PARIS/LONDON (Reuters) - Natixis shares fell on Friday, extending heavy losses on fears that one of the French bank’s asset management companies H2O could suffer outflows of client cash after ratings agency Morningstar placed one of its funds under review.
London-based H2O, a key contributor of profits at Natixis Investment Managers, was put in the spotlight on Thursday when Morningstar flagged its review, citing questions over liquidity and governance at the H2O fund.
Morningstar’s concerns are focused on H2O’s holdings in debt issues from private companies linked to German entrepreneur Lars Windhorst, as well as the fund’s board seat on his privately-held Tennor Holdings, which declined to comment.
Concerns about liquidity in funds that allow investors to get their money back on a daily basis have risen recently, particularly in Britain where money manager Neil Woodford was forced to suspend trading in his flagship fund.
Natixis said in a statement on Friday that H2O, which managed $32.5 billion in assets at the end of 2018, had seen outflows of 600 million euros (535.64 million pounds) between the start of the second quarter and June 20.

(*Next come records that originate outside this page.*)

(** * Policy-based singleton coordinator ([pattern::CoreSingleton])

    A shallow embedding of [include/core_singleton.hpp] and of the three
    policy families it is instantiated with
    ([include/allocation_strategy.hpp], [include/disposal_strategy.hpp],
    [include/sync_strategy.hpp]).

    The C++ class has only static members, so one template instantiation
    is one set of process-wide variables.  They are gathered in the record
    [World]; every static member function becomes a computation in a small
    state/exception monad that also records the operations it performs, in
    program order. *)

From Stdlib Require Import String.
From stdpp Require Import base option list gmap sets strings.

(** ** Policies: the three template-template parameters *)

Inductive alloc_strategy :=
| NewAllocationStrategy
| RawMemoryAllocationStrategy
| SmartPointerAllocationStrategy.

Inductive dispose_strategy :=
| StandardDisposalStrategy
| ImmortalStrategy
| ResurrectionStrategy.

Inductive sync_strategy :=
| NoSynchronizationStrategy
| MutexSynchronizationStrategy
| AtomicSynchronizationStrategy
| ThreadLocalStrategy.

(** ** Objects, exceptions, functions registered with [std::atexit] *)

(** The identity of a payload object: the number of the storage request
    that produced its block.  Blocks are never renumbered, so two objects
    built by two requests have two identities. *)
Abbreviation ptr := nat.

(** A thread of the process. *)
Abbreviation tid := nat.

Inductive exn :=
| bad_alloc
| runtime_error (what : string).

Definition dead_instance_message : string :=
  "Attempting to access a destroyed singleton instance".

(** The only function whose address is ever handed to [RegisterForCleanup]. *)
Inductive cleanup_func := DestroyInstanceFn.

(** ** Process-wide state of one instantiation *)

Record World := mkWorld {
  (* CoreSingleton<T,...>: inline static members *)
  instance_ptr_ : option ptr;
  was_destroyed_ : bool;
  (* MutexSynchronizationStrategy<T>::SyncGuard::mutex_ (true = locked) *)
  mutex_ : bool;
  (* AtomicSynchronizationStrategy<T>::SyncGuard::lock_flag_ (true = set) *)
  lock_flag_ : bool;
  (* SmartPointerAllocationStrategy<T>::GetSharedPointer()::ptr_instance *)
  ptr_instance : option ptr;
  (* ThreadLocalStrategy<T>::GetThreadLocalInstance()::local_instance,
     one per thread *)
  local_instance : gmap tid ptr;
  (* functions registered with std::atexit, most recent first *)
  atexit_list : list cleanup_func;
  (* the free store: requests served so far, payload objects whose
     constructor has run and whose destructor has not, and the number of
     constructor runs *)
  next_block : nat;
  live : gset ptr;
  constructed : nat
}.

Definition initial_world : World :=
  mkWorld None false false false None ∅ [] 0 ∅ 0.

Definition set_instance_ptr_ (v : option ptr) (w : World) : World :=
  mkWorld v (was_destroyed_ w) (mutex_ w) (lock_flag_ w) (ptr_instance w)
          (local_instance w) (atexit_list w) (next_block w) (live w)
          (constructed w).

Definition set_was_destroyed_ (b : bool) (w : World) : World :=
  mkWorld (instance_ptr_ w) b (mutex_ w) (lock_flag_ w) (ptr_instance w)
          (local_instance w) (atexit_list w) (next_block w) (live w)
          (constructed w).

Definition set_mutex_ (b : bool) (w : World) : World :=
  mkWorld (instance_ptr_ w) (was_destroyed_ w) b (lock_flag_ w)
          (ptr_instance w) (local_instance w) (atexit_list w) (next_block w)
          (live w) (constructed w).

Definition set_lock_flag_ (b : bool) (w : World) : World :=
  mkWorld (instance_ptr_ w) (was_destroyed_ w) (mutex_ w) b (ptr_instance w)
          (local_instance w) (atexit_list w) (next_block w) (live w)
          (constructed w).

Definition set_ptr_instance (v : option ptr) (w : World) : World :=
  mkWorld (instance_ptr_ w) (was_destroyed_ w) (mutex_ w) (lock_flag_ w) v
          (local_instance w) (atexit_list w) (next_block w) (live w)
          (constructed w).

Definition set_local_instance (m : gmap tid ptr) (w : World) : World :=
  mkWorld (instance_ptr_ w) (was_destroyed_ w) (mutex_ w) (lock_flag_ w)
          (ptr_instance w) m (atexit_list w) (next_block w) (live w)
          (constructed w).

Definition set_atexit_list (fs : list cleanup_func) (w : World) : World :=
  mkWorld (instance_ptr_ w) (was_destroyed_ w) (mutex_ w) (lock_flag_ w)
          (ptr_instance w) (local_instance w) fs (next_block w) (live w)
          (constructed w).

Definition set_next_block (n : nat) (w : World) : World :=
  mkWorld (instance_ptr_ w) (was_destroyed_ w) (mutex_ w) (lock_flag_ w)
          (ptr_instance w) (local_instance w) (atexit_list w) n (live w)
          (constructed w).

Definition set_heap (l : gset ptr) (c : nat) (w : World) : World :=
  mkWorld (instance_ptr_ w) (was_destroyed_ w) (mutex_ w) (lock_flag_ w)
          (ptr_instance w) (local_instance w) (atexit_list w) (next_block w)
          l c.

(** ** Recorded operations *)

Inductive Event :=
| EvGuardCtor                       (* SyncGuard::SyncGuard() *)
| EvGuardDtor                       (* SyncGuard::~SyncGuard() *)
| EvHandleDeadInstance              (* DisposeStrat<T>::HandleDeadInstance() *)
| EvRegisterForCleanup              (* DisposeStrat<T>::RegisterForCleanup(f) *)
| EvAtExit (f : cleanup_func)       (* std::atexit(f) *)
| EvAllocate                        (* AllocStrat<T>::Allocate() *)
| EvDeallocate (v : option ptr)     (* AllocStrat<T>::Deallocate(v) *)
| EvRequest (r : option ptr)        (* malloc / operator new, and its answer *)
| EvConstruct (p : ptr)             (* T::T() in the block p *)
| EvDestruct (p : ptr)              (* T::~T() *)
| EvRelease (p : ptr)               (* free / operator delete *)
| EvInstancePtr (v : option ptr)    (* instance_ptr_ = v *)
| EvWasDestroyed (b : bool).        (* was_destroyed_ = b *)

(** ** The monad: state, exceptions, a record of operations *)

Inductive Outcome (A : Type) :=
| Ok (a : A)          (* returned normally *)
| Throw (e : exn)     (* left by an exception *)
| Hang                (* waits for a lock that nobody will release *)
| Undefined.          (* dereferenced a null pointer *)
Arguments Ok {A} a.
Arguments Throw {A} e.
Arguments Hang {A}.
Arguments Undefined {A}.

Definition M (A : Type) : Type := World -> Outcome A * World * list Event.

Definition ret {A} (a : A) : M A := fun w => (Ok a, w, []).

Definition bind {A B} (m : M A) (k : A -> M B) : M B := fun w =>
  match m w with
  | (Ok a, w1, l1) => let '(r, w2, l2) := k a w1 in (r, w2, l1 ++ l2)
  | (Throw e, w1, l1) => (Throw e, w1, l1)
  | (Hang, w1, l1) => (Hang, w1, l1)
  | (Undefined, w1, l1) => (Undefined, w1, l1)
  end.

Declare Scope cxx_scope.
Delimit Scope cxx_scope with cxx.
Notation "'do' x <- m ; k" := (bind m (fun x => k))
  (at level 10, x name, m at level 100, k at level 200) : cxx_scope.
Notation "m ;' k" := (bind m (fun _ => k))
  (at level 100, k at level 200, right associativity) : cxx_scope.
Open Scope cxx_scope.

Definition throw {A} (e : exn) : M A := fun w => (Throw e, w, []).
Definition hang {A} : M A := fun w => (Hang, w, []).
Definition undefined {A} : M A := fun w => (Undefined, w, []).
Definition emit (e : Event) : M unit := fun w => (Ok tt, w, [e]).
Definition read {A} (f : World -> A) : M A := fun w => (Ok (f w), w, []).
Definition modify (f : World -> World) : M unit := fun w => (Ok tt, f w, []).

(** Scope exit of an object with a destructor: [fin] runs when [body]
    returns and when it throws, and the outcome of [body] is passed on. *)
Definition finally {A} (body : M A) (fin : M unit) : M A := fun w =>
  match body w with
  | (Ok a, w1, l1) => let '(_, w2, l2) := fin w1 in (Ok a, w2, l1 ++ l2)
  | (Throw e, w1, l1) => let '(_, w2, l2) := fin w1 in (Throw e, w2, l1 ++ l2)
  | (Hang, w1, l1) => (Hang, w1, l1)
  | (Undefined, w1, l1) => (Undefined, w1, l1)
  end.

(** ** The free store *)

Section Coordinator.

(** [malloc_ok k] tells whether the [k]-th storage request of the run is
    served; the environment decides, the program cannot. *)
Variable malloc_ok : nat -> bool.

Variable AllocStrat : alloc_strategy.
Variable DisposeStrat : dispose_strategy.
Variable SyncStrat : sync_strategy.

(** [std::malloc(sizeof(T))] and the allocation function of [new]: a block,
    or none. *)
Definition request_block : M (option ptr) := fun w =>
  let k := next_block w in
  let r := if malloc_ok k then Some k else None in
  (Ok r, set_next_block (Datatypes.S k) w, [EvRequest r]).

(** [T::T()] run in the block [p]. *)
Definition construct_at (p : ptr) : M unit := fun w =>
  (Ok tt, set_heap ({[p]} ∪ live w) (S (constructed w)) w, [EvConstruct p]).

(** [T::~T()]. *)
Definition destroy_at (p : ptr) : M unit := fun w =>
  (Ok tt, set_heap (live w ∖ {[p]}) (constructed w) w, [EvDestruct p]).

(** [std::free] and the deallocation function of [delete]. *)
Definition release_block (p : ptr) : M unit := emit (EvRelease p).

(** ** allocation_strategy.hpp *)

(** [return new T();] *)
Definition NewAllocationStrategy_Allocate : M ptr :=
  do r <- request_block;
  match r with
  | None => throw bad_alloc
  | Some p => construct_at p ;' ret p
  end.

(** [delete instance;] ([delete] of a null pointer does nothing) *)
Definition NewAllocationStrategy_Deallocate (instance : option ptr) : M unit :=
  match instance with
  | None => ret tt
  | Some p => destroy_at p ;' release_block p
  end.

Definition RawMemoryAllocationStrategy_Allocate : M ptr :=
  do raw_memory <- request_block;
  match raw_memory with
  | None => throw bad_alloc
  | Some p => construct_at p ;' ret p
  end.

Definition RawMemoryAllocationStrategy_Deallocate (instance : option ptr)
  : M unit :=
  match instance with
  | Some p => destroy_at p ;' release_block p
  | None => ret tt
  end.

(** A [std::shared_ptr] gives up its object; the static handle is the
    only owner the strategy ever creates, so the object goes with it. *)
Definition shared_ptr_release (old : option ptr) : M unit :=
  match old with
  | None => ret tt
  | Some q => destroy_at q ;' release_block q
  end.

Definition SmartPointerAllocationStrategy_Allocate : M ptr :=
  do r <- request_block;
  match r with
  | None => throw bad_alloc
  | Some p =>
      construct_at p ;'
      do old <- read ptr_instance;
      modify (set_ptr_instance (Some p)) ;'
      shared_ptr_release old ;'
      ret p
  end.

Definition SmartPointerAllocationStrategy_Deallocate (_ : option ptr)
  : M unit :=
  do old <- read ptr_instance;
  modify (set_ptr_instance None) ;'
  shared_ptr_release old.

Definition Allocate : M ptr :=
  emit EvAllocate ;'
  match AllocStrat with
  | NewAllocationStrategy => NewAllocationStrategy_Allocate
  | RawMemoryAllocationStrategy => RawMemoryAllocationStrategy_Allocate
  | SmartPointerAllocationStrategy => SmartPointerAllocationStrategy_Allocate
  end.

Definition Deallocate (instance : option ptr) : M unit :=
  emit (EvDeallocate instance) ;'
  match AllocStrat with
  | NewAllocationStrategy => NewAllocationStrategy_Deallocate instance
  | RawMemoryAllocationStrategy =>
      RawMemoryAllocationStrategy_Deallocate instance
  | SmartPointerAllocationStrategy =>
      SmartPointerAllocationStrategy_Deallocate instance
  end.

(** ** disposal_strategy.hpp *)

Definition std_atexit (f : cleanup_func) : M unit :=
  emit (EvAtExit f) ;' modify (fun w => set_atexit_list (f :: atexit_list w) w).

Definition StandardDisposalStrategy_RegisterForCleanup (f : cleanup_func)
  : M unit := std_atexit f.
Definition StandardDisposalStrategy_HandleDeadInstance : M unit :=
  throw (runtime_error dead_instance_message).

Definition ImmortalStrategy_RegisterForCleanup (_ : cleanup_func) : M unit :=
  ret tt.
Definition ImmortalStrategy_HandleDeadInstance : M unit := ret tt.

Definition ResurrectionStrategy_RegisterForCleanup (f : cleanup_func)
  : M unit := std_atexit f.
Definition ResurrectionStrategy_HandleDeadInstance : M unit := ret tt.

Definition RegisterForCleanup (f : cleanup_func) : M unit :=
  emit EvRegisterForCleanup ;'
  match DisposeStrat with
  | StandardDisposalStrategy => StandardDisposalStrategy_RegisterForCleanup f
  | ImmortalStrategy => ImmortalStrategy_RegisterForCleanup f
  | ResurrectionStrategy => ResurrectionStrategy_RegisterForCleanup f
  end.

Definition HandleDeadInstance : M unit :=
  emit EvHandleDeadInstance ;'
  match DisposeStrat with
  | StandardDisposalStrategy => StandardDisposalStrategy_HandleDeadInstance
  | ImmortalStrategy => ImmortalStrategy_HandleDeadInstance
  | ResurrectionStrategy => ResurrectionStrategy_HandleDeadInstance
  end.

It added that H2O Chief Executive Bruno Castres would resign his seat on the Tennor board and be replaced by H2O’s chief investment officer, Vincent Chailley.
Natixis and H2O, one of the bank’s boutique asset managers, both defended the fund’s holdings on Thursday, and the bank held a conference call with investors and analysts on Friday.
KBW analyst Jean Pierre Lambert, who was on the call, said one of the key issues was Natixis’ decentralised governance model of buying up boutique asset managers and letting them operate at arm’s length.
H2O is one of 26 affiliates of Natixis IM. Others include Harris Associates and Loomis & Sayles in the United States.
While H2O’s relationship with Windhorst could lead to good investment opportunities, it needed monitoring, Lambert said.
“If there is a close relationship at the top level, the risk management function by junior staff runs the risk of becoming clouded and subordinated to the views of senior management,” he wrote in a note to clients, flagging an ‘underperform’ rating.
H2O is recruiting a Paris-based internal controls and compliance officer, a job advertisement on its website showed, tasked with “ensuring that H2O, its employees, and its products meet the principles and rules set out by regulators”.
Jerome Legras, head of research at Axiom Alternative Investments, said questions remained after the Natixis call.
“Basically their view is that they didn’t do anything wrong so they don’t have an internal investigation,” Legras said.
“I don’t think they really answered the important questions,” he added.
Natixis shares were trading down 4.4% at 1010 GMT, compounding Thursday’s 11.8% fall.
Downgrading Natixis to ‘hold’ from ‘buy’ with a reduced target price of 4 euros from 6 euros, HSBC’s Kiri Vijayarajah said he would wait to see if investors withdrew money from H2O.
“Adverse news around high-margin H20 affiliate could prompt outflows and possible forced sales of illiquid positions,” he wrote in a note to clients.